In the Boston Globe of February 26, 2007 we learn that Governor Deval Patrick seeks a $72 million hike in health aid that would boost prevention and add 3 inoculations.
Of course the announcement delighted public health advocates, who have seen the state’s prevention programs depleted by budget cuts in recent years.
We also learn that the Governor would spend an additional $13 million to turn about 800 of the state’s 1,500 half-day kindergarten classrooms into full-day programs, and that he would provide about $200 million more for public education next year.
And that in his budget for the 2008 fiscal year, which begins July 1, the state would:
“Increase funding for early intervention programs by $3.8 million, which would provide services of social workers, developmental specialists, and other therapists to young children under 3 to meet the expected 2.5 percent increase in demand next year.
“Increase funding for health promotion and disease prevention by $21.6 million, a 168 percent increase over this fiscal year, according to the governor’s office. … The $12 million increase for the state’s smoking prevention and cessation program would be the largest since 1999, according to the governor’s office.
“Increase spending on the state’s universal immunization program by $24.8 million, a 67 percent increase over this fiscal year, to add three new vaccines recommended by the Centers for Disease Control and Prevention.” **
The Governor, were told, has not yet explained how he would pay for all this.

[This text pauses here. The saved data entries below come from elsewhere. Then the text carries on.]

(** [Range.contained_by] *)
Definition contained_by (self other : Range) : bool :=
  if empty self then true
  else if empty other then false
  else
    let slower := lower self in
    let slower_b := bounds0 self in
    let olower := lower other in
    let olower_b := bounds0 other in
    if _compare_edges self slower (Lo slower_b) olower (Lo olower_b) false <? 0
    then false
    else
      let supper := upper self in
      let supper_b := bounds1 self in
      let oupper := upper other in
      let oupper_b := bounds1 other in
      if _compare_edges self supper (Up supper_b) oupper (Up oupper_b) false >? 0
      then false
      else true.

(** The argument of [contains]: a scalar or a [Range]
    ([Union[_T, Range]], told apart by [isinstance(value, Range)]). *)
Inductive contains_arg : Type :=
| Value (v : T)
| Sub (r : Range).

(** [Range.contains] *)
Definition contains (self : Range) (value : contains_arg) : bool :=
  match value with
  | Sub r => contained_by r self
  | Value v => _contains_value self v
  end.

(** [Range.overlaps] *)
Definition overlaps (self other : Range) : bool :=
  if empty self || empty other then false
  else
    let slower := lower self in
    let slower_b := bounds0 self in
    let supper := upper self in
    let supper_b := bounds1 self in
    let olower := lower other in
    let olower_b := bounds0 other in
    let oupper := upper other in
    let oupper_b := bounds1 other in
    if (_compare_edges self slower (Lo slower_b) olower (Lo olower_b) false >=? 0)
       && (_compare_edges self slower (Lo slower_b) oupper (Up oupper_b) false <=? 0)
    then true
    else if (_compare_edges self olower (Lo olower_b) slower (Lo slower_b) false >=? 0)
            && (_compare_edges self olower (Lo olower_b) supper (Up supper_b) false <=? 0)
    then true
    else false.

We’re not surprised. Politicians talk much about what they’re going to spend, little about where the new monies will come from.
The state is already facing a $1.3 billion budget deficit. Michael Widmer, president of the Massachusetts Taxpayers Foundation, had this to say in response to the Governor’s proposals, "I am surprised, given the tight budget, that they’ve been able to find this much money." Aren’t we all?
The Governor, or course, has nothing to say about the “man,” the taxpayer, who would fund his new spending initiatives. Among politicians, including presidents as well as governors, there is as a rule little or no mention of the taxpayer, the “forgotten man.” The subject is rather how the tax money will be distributed, never the justice or validity or legitimacy of the imposition of taxes on the working public.
Perhaps the best case for the tax payer, or Forgotten Man, was made by William Graham Sumner in an essay, entitled, "On the Case of a Certain Man Who Is Never Thought Of," originally published in 1883, as part of Sumner’s book, “What the Social Classes Owe to Each Other.”
According to Sumner the Governor (or President) and his aides put their heads together to decide what the tax payer should be made to do for those who do not pay taxes (other than on consumption) and are not able to provide for themselves. The taxpayer is never allowed a voice in these matters and his position, character, and interests are as a rule entirely overlooked, hence the term “Forgotten Man.”
Politicians seem to regularly forget that a government produces nothing at all, and that the state cannot get a cent for any man without taking it from some other man, and that this latter must be a man who has produced and saved it.
Governor Patrick is not without certain benevolent feelings toward "the poor," "the weak," those without health care, and other such. “These investments," he says, "will not only save lives, but also reduce treatment costs in the future." But his proposals, all government expenditures, are only possible by the transfer of capital from the better to the worse off.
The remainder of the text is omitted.